The "Server Status" indicators in the quickstats scan that page. It assumes that the project is online for each platform if any server can accept units, and any can assign them. This basically assumes the client will check all servers and assign / upload as needed.

Looks like the client is not that smart. I'll have to rework the status code to trip on any server problems that could affect a client.
     
Scotttheking  (op)
Moderator Emeritus
Join Date: Dec 2000
Location: College Park, MD
Status: Offline
Reply With Quote
Jan 18, 2003, 05:00 PM
 
Looks to be back now.
That sure was absurd.
My website
Help me pay for college. Click for more info.
     
Shaktai
Mac Elite
Join Date: Jan 2002
Location: Mile High City
Status: Offline
Reply With Quote
Jan 18, 2003, 07:47 PM
 
The official word on the problem from Vijay Pande is:

Around 2-3am, there was apparently a major problem at Stanford's main computer centers, causing net outtages throughout campus.
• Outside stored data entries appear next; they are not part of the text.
(** A field is appended to the buffer, or rejected. *)
Lemma encode_field_spec into v :
  if indexable v then encode_value into v = KOk (into ++ key_bytes v)
  else ∃ e, encode_value into v = KErr e.
Proof.
  destruct v; cbn [indexable]; try (by eexists);
    cbn [encode_value encode_number encode_temporal encode_point];
    unfold encode_integer, encode_float, key_bytes, key_payload, zoned_date_time_bytes, point_bytes;
    cbn [key_tag number_double number_tag]; rewrite ?push_var_framed, ?fold_left_app;
    fold (zoned_time_instant t) || fold (zoned_date_time_utc dt) || idtac;
    by rewrite <- ?app_assoc.
Qed.

(** ** The order of the fields *)

(** Sequences of the same length: the first difference decides. *)
Lemma orders_concat {A} (P : A → Prop) enc c x y s t :
  orders P enc c → Forall P x → Forall P y → length x = length y →
  bytes_cmp (concat (enc <$> x) ++ s) (concat (enc <$> y) ++ t) =
  then_cmp (lex c x y) (bytes_cmp s t).
Proof.
  intros Ho Hx. revert y. induction Hx as [|a x Ha Hx IH]; intros y [|b y' Hb Hy] Hl; try done.
  rewrite !fmap_cons. cbn [concat]. rewrite <- !app_assoc, Ho by done.
  rewrite IH by (done || by injection Hl). cbn [lex]. by destruct (c a b).
Qed.

Lemma srid_inj c c' : srid c = srid c' → c = c'.
Proof. by destruct c, c'. Qed.

Lemma srid_i64 c : is_i64 (srid c).
Proof. unfold is_i64. destruct c; simpl srid; lia. Qed.

Lemma orders_point : orders point_typed point_bytes point_total_cmp.
Proof.
  intros p q s t Hp Hq. unfold point_bytes, point_total_cmp.
  rewrite <- !app_assoc, (orders_i64 (srid (crs p)) (srid (crs q)))
    by apply srid_i64.
  rewrite then_cmp_assoc. destruct (Z.compare_spec (srid (crs p)) (srid (crs q))) as [He|?|?]; [|done..].
  cbn [then_cmp]. apply srid_inj in He.
  apply (orders_concat is_f64); [apply orders_f64|by apply coords_typed..|].
  by rewrite !coords_length, He.
Qed.

Lemma wrap_i64_range z : is_i64 (wrap_i64 z).
Proof. unfold is_i64, wrap_i64. pose proof (Z.mod_pos_bound (z + 2 ^ 63) (2 ^ 64)). lia. Qed.

Lemma orders_zoned_time :
  orders (λ t, is_i32 (zt_offset_seconds t))
    (λ t, encode_i64_bits (zoned_time_instant t) ++ encode_i32_bits (zt_offset_seconds t))
    (λ x y, cmp_same_temporal (VZonedTime x) (VZonedTime y)).
Proof.
  apply orders_app.
  - apply (orders_key _ _ _ _ zoned_time_instant orders_i64). intros t _. apply wrap_i64_range.
  - by apply (orders_key _ _ _ _ zt_offset_seconds orders_i32).
Qed.

Lemma orders_local_date_time :
  orders local_date_time_typed
    (λ dt, encode_i64_bits (epoch_seconds dt) ++ encode_u32_bits (ldt_nanos dt))
    (λ x y, cmp_same_temporal (VLocalDateTime x) (VLocalDateTime y)).
Proof.
  apply orders_app.
  - apply (orders_key _ _ _ _ epoch_seconds orders_i64). by intros dt [? _].
  - apply (orders_key _ _ _ _ ldt_nanos orders_u32). by intros dt [_ ?].
Qed.

Lemma orders_zoned_date_time :
  orders (λ z, typed (VZonedDateTime z)) zoned_date_time_bytes
    (λ x y, cmp_same_temporal (VZonedDateTime x) (VZonedDateTime y)).
Proof.
  apply (orders_ext _ zoned_date_time_bytes (λ x y,
    then_cmp (zoned_date_time_utc x ?= zoned_date_time_utc y)%Z
      (then_cmp (ldt_nanos (local x) ?= ldt_nanos (local y))
        (then_cmp (zdt_offset_seconds x ?= zdt_offset_seconds y)%Z
          (bytes_cmp (zone_id x) (zone_id y)))))); [|done|].
  - repeat apply orders_app.
    + apply (orders_key _ _ _ _ zoned_date_time_utc orders_i64). intros z _.
      unfold zoned_date_time_utc, saturating_sub_i64, is_i64. lia.
    + apply (orders_key _ _ _ _ (λ z, ldt_nanos (local z)) orders_u32). by intros z [[_ ?] _].
    + apply (orders_key _ _ _ _ zdt_offset_seconds orders_i32). by intros z (_ & ? & _).
    + by apply (orders_key _ _ _ _ zone_id orders_framed).
  - intros x y _ _. cbn [cmp_same_temporal]. by rewrite !then_cmp_assoc.
Qed.

Lemma duration_nanos_range d :
  typed (VDuration d) → (- 2 ^ 127 ≤ duration_order_nanos d < 2 ^ 127)%Z.
Proof.
  intros (Hm & Hd & Hs & Hn). unfold duration_order_nanos, AVG_NANOS_PER_MONTH, AVG_SECONDS_PER_MONTH,
    NANOS_PER_SECOND, NANOS_PER_DAY, is_i64, is_i32 in *. lia.
Qed.

(** The order of keys on numbers: the double of the magnitude line, then the type. *)
Definition number_key_cmp (a b : Value) : comparison :=
  then_cmp (total_f64 (number_double a) (number_double b)) (number_tag a ?= number_tag b).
It looks like F@H is (back) up and mostly ok, just really overloaded due to everyone trying to return data. The clients have built in backoffs, so it should resolve itself, as long as everyone just waits (rather than pounding the servers manually -- which will prolong this for everyone).

Guha & I are on it.
So it wasn't just their servers but a network outage that created the problems. Blame it on the full moon I guess.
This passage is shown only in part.